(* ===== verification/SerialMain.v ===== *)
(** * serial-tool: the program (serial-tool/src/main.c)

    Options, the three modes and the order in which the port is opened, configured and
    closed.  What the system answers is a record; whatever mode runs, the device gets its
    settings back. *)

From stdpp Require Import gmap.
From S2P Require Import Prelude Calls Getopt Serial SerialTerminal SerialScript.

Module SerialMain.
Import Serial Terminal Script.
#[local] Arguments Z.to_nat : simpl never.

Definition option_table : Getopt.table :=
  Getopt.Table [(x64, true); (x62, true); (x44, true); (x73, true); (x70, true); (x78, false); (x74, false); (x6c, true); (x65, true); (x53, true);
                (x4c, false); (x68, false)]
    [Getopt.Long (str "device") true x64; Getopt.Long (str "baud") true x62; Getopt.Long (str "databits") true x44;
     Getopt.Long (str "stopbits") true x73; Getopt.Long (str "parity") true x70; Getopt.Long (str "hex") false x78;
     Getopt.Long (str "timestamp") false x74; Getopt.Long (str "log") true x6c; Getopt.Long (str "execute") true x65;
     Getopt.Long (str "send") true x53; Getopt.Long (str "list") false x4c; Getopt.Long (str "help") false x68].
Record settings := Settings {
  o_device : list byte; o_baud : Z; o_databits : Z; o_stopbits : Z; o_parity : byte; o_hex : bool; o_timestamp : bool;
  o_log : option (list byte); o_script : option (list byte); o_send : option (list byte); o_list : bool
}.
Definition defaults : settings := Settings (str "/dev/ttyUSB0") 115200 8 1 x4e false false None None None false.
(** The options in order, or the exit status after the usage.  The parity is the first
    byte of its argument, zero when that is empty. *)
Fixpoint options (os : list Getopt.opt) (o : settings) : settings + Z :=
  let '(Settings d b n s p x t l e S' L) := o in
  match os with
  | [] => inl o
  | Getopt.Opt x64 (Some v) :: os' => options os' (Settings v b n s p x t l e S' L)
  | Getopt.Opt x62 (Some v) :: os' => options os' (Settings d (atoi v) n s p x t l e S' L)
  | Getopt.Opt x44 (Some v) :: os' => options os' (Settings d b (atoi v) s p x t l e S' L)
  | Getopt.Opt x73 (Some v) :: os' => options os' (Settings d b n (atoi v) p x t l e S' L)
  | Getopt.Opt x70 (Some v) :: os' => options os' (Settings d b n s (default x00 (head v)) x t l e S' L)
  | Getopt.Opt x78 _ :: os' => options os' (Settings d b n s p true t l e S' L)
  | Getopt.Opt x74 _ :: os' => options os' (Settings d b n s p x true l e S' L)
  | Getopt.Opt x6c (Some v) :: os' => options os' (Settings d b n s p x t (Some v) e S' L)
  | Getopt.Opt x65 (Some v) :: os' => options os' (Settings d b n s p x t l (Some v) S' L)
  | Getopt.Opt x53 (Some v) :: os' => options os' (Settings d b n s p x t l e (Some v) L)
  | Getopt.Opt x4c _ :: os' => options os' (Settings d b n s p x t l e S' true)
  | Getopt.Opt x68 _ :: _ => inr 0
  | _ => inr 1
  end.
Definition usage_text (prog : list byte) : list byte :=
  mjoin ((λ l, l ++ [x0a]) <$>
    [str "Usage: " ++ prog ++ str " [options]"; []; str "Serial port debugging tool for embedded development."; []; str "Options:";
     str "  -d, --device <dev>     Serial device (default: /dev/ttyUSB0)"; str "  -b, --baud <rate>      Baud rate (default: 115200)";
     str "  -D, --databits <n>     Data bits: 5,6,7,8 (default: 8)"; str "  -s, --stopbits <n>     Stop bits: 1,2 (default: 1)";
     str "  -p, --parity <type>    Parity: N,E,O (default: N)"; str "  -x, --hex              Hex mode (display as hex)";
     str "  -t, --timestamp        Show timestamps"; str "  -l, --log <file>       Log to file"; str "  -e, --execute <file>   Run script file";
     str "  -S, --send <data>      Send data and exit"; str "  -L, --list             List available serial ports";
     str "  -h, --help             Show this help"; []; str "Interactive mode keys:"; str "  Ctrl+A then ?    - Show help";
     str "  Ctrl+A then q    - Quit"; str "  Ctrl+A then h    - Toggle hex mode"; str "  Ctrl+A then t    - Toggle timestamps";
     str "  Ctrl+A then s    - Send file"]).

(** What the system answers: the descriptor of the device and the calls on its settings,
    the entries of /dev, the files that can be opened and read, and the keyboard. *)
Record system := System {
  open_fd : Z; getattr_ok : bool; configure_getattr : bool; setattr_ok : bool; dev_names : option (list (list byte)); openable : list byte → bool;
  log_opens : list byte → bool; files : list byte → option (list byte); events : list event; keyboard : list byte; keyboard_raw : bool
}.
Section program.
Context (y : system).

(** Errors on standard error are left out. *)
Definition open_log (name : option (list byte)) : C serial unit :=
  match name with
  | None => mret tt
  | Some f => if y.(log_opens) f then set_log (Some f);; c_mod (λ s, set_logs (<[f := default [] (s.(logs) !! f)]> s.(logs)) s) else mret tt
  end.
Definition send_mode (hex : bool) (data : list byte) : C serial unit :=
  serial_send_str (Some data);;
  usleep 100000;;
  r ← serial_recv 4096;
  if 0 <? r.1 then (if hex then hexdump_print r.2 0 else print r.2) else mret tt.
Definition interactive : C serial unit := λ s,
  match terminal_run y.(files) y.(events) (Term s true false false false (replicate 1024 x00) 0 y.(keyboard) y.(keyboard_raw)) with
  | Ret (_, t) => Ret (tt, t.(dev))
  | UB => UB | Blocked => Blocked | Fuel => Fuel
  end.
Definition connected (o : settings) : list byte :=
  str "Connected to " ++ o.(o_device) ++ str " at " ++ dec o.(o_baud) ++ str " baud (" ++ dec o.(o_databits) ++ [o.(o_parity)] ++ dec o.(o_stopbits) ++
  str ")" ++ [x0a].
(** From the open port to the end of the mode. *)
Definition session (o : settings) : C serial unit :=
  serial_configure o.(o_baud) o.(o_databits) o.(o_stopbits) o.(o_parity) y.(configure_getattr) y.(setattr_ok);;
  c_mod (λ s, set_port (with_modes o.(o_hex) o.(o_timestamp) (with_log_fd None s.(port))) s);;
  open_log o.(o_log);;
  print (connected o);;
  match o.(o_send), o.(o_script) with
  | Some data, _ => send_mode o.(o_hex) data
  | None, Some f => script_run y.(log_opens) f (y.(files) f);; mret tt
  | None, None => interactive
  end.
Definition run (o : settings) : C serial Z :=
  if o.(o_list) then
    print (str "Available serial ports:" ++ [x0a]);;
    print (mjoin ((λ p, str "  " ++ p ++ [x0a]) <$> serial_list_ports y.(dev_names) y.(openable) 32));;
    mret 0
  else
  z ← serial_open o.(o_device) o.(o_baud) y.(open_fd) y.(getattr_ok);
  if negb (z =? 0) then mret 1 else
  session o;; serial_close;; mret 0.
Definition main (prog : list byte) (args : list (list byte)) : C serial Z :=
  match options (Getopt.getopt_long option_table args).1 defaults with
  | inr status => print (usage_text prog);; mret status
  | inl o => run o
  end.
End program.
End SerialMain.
———
• _Work to complete_:
Your response should be the exact lines running from the one with "if o.(o_list) then" to the final line of the material above.

• _Exercise answer_:
  if o.(o_list) then
    print (str "Available serial ports:" ++ [x0a]);;
    print (mjoin ((λ p, str "  " ++ p ++ [x0a]) <$> serial_list_ports y.(dev_names) y.(openable) 32));;
    mret 0
  else
  z ← serial_open o.(o_device) o.(o_baud) y.(open_fd) y.(getattr_ok);
  if negb (z =? 0) then mret 1 else
  session o;; serial_close;; mret 0.
Definition main (prog : list byte) (args : list (list byte)) : C serial Z :=
  match options (Getopt.getopt_long option_table args).1 defaults with
  | inr status => print (usage_text prog);; mret status
  | inl o => run o
  end.
End program.
End SerialMain.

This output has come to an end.